John Mark Karr told police in Bangkok he accidentally killed JonBenet Ramsey. But relatives said he was with them at the time of the girl's murder.
Prosecutors abruptly dropped their case against John Mark Karr in the slaying of JonBenet Ramsey and released him Monday, saying DNA tests failed to put him at the crime scene despite his repeated insistence he killed the 6-year-old beauty queen.
"The warrant on Mr. Karr has been dropped by the district attorney," public defender Seth Temin said outside the jail. "They are not proceeding with the case."
Boulder County District Attorney Mary Lacy's office did not return repeated calls from The Associated Press.
"We're deeply distressed by the fact that they took this man and dragged him here from Bangkok, Thailand, with no forensic evidence confirming the allegations against him and no independent factors leading to a presumption that he did anything wrong," Temin said.
Earlier in the day, Denver's KUSA, citing two sources close to the investigation, said that hair and saliva taken from Karr in Boulder after his arrival last week were tested over the weekend at the Denver police crime lab and that he was ruled out as the source of the DNA taken from the crime scene.
The schoolteacher's arrest in Thailand a week and a half ago was seen a surprise break in the decade-old murder mystery that had cast suspicion over JonBenet's parents. But inconsistencies in Karr's account immediately raised suspicions that he might be an obsessed follower of the case who confessed to a crime he didn't commit.
Among other things, Karr's relatives insisted that he was with them, celebrating Christmas in Georgia and Alabama, around the time the child beauty queen was found strangled and beaten at her Boulder home on Dec. 26, 1996. They said that if Karr had not been with his family at Christmas, they would have certainly remembered it.

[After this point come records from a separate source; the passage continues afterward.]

Definition set_heap (v : list Target.t) (s : Store) : Store :=
  mkStore v (fake_cats_db s) (fake_missions_db s) (fake_targets_db s)
          (next_cat_id s) (next_mission_id s) (next_target_id s).
Definition set_fake_cats_db (v : Dict.t Cat.t) (s : Store) : Store :=
  mkStore (heap s) v (fake_missions_db s) (fake_targets_db s)
          (next_cat_id s) (next_mission_id s) (next_target_id s).
Definition set_fake_missions_db (v : Dict.t Mission.t) (s : Store) : Store :=
  mkStore (heap s) (fake_cats_db s) v (fake_targets_db s)
          (next_cat_id s) (next_mission_id s) (next_target_id s).
Definition set_fake_targets_db (v : Dict.t loc) (s : Store) : Store :=
  mkStore (heap s) (fake_cats_db s) (fake_missions_db s) v
          (next_cat_id s) (next_mission_id s) (next_target_id s).
Definition set_next_cat_id (v : Z) (s : Store) : Store :=
  mkStore (heap s) (fake_cats_db s) (fake_missions_db s) (fake_targets_db s)
          v (next_mission_id s) (next_target_id s).
Definition set_next_mission_id (v : Z) (s : Store) : Store :=
  mkStore (heap s) (fake_cats_db s) (fake_missions_db s) (fake_targets_db s)
          (next_cat_id s) v (next_target_id s).
Definition set_next_target_id (v : Z) (s : Store) : Store :=
  mkStore (heap s) (fake_cats_db s) (fake_missions_db s) (fake_targets_db s)
          (next_cat_id s) (next_mission_id s) v.

(** The module-level initial values, which [reset_db_state] restores. *)
Definition reset_db_state : Store :=
  mkStore [] Dict.empty Dict.empty Dict.empty 1 1 1.

(** ** Exceptions and the store monad *)

Definition HTTP_400_BAD_REQUEST : Z := 400.
Definition HTTP_404_NOT_FOUND : Z := 404.
Definition HTTP_409_CONFLICT : Z := 409.
Definition HTTP_422_UNPROCESSABLE_ENTITY : Z := 422.
Definition HTTP_500_INTERNAL_SERVER_ERROR : Z := 500.
Definition HTTP_502_BAD_GATEWAY : Z := 502.
Definition HTTP_503_SERVICE_UNAVAILABLE : Z := 503.

Record HTTPException : Type := mkHTTPException { status_code : Z }.

(** The spec's error kinds, as the status the code raises for them. *)
Definition NotFound : HTTPException := mkHTTPException HTTP_404_NOT_FOUND.
Definition Conflict : HTTPException := mkHTTPException HTTP_409_CONFLICT.
Definition Forbidden : HTTPException := mkHTTPException HTTP_400_BAD_REQUEST.

Inductive Result (A : Type) : Type :=
| Return (a : A)
| Raise (e : HTTPException).
Arguments Return {A} a.
Arguments Raise {A} e.

Definition M (A : Type) : Type := Store → Result A * Store.

Definition ret {A : Type} (a : A) : M A := λ s, (Return a, s).
Definition raise {A : Type} (e : HTTPException) : M A := λ s, (Raise e, s).
Definition bind {A B : Type} (m : M A) (k : A → M B) : M B :=
  λ s, match m s with
       | (Return a, s') => k a s'
       | (Raise e, s') => (Raise e, s')
       end.
Definition gets {A : Type} (f : Store → A) : M A := λ s, (Return (f s), s).
Definition modify (f : Store → Store) : M unit := λ s, (Return tt, f s).

Declare Scope store_scope.
Delimit Scope store_scope with M.
Notation "x <- m ;; k" := (bind m (λ x, k))
  (at level 20, m at level 99, k at level 200, only parsing) : store_scope.
Notation "m ;; k" := (bind m (λ _, k))
  (at level 100, k at level 200, only parsing, right associativity) : store_scope.
Local Open Scope store_scope.

(** ** Target objects on the heap *)

(** [Target(...)]: a new instance. *)
Definition new_target (x : Target.t) : M loc :=
  l <- gets (λ s, length (heap s)) ;;
  modify (λ s, set_heap (heap s ++ [x]) s) ;;
  ret l.

(** [t.is_complete] for the instance at [l].  A Python reference always
    names a live object; the default is there for totality only. *)
Definition is_complete_at (h : list Target.t) (l : loc) : bool :=
  match h !! l with
  | Some x => Target.is_complete x
  | None => false
  end.

(** [target in targets]: list membership, by identity or by [==]. *)
Definition py_in (h : list Target.t) (target : loc) (targets : list loc) : bool :=
  existsb (λ x, (x =? target)%nat || bool_decide (h !! x = h !! target)) targets.

(** [a == b] for an [Optional[int]] and an [int]. *)
Definition opt_int_eqb (a : option Z) (b : Z) : bool :=
  match a with
  | Some x => x =? b
  | None => false
  end.

(** ** crud.py *)

Module crud.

In an interview with the media in Thailand, Karr said that he was with JonBenet when she died and that her death was an accident. Asked if he was innocent, he said no.
In an interview Monday with MSNBC, Gary Harris, who had been spokesman for the Karr family, said of the DNA: "I knew it wouldn't match."
Karr has been "obsessed with this case for a long time. He may have some personality problems, but he's not a killer," Harris said. "He obsesses. He wanted to be a rock star one time. ... He's a dreamer. He's the kind of guy who wants to be famous.
Ramsey family attorney Lin Wood had no immediate comment.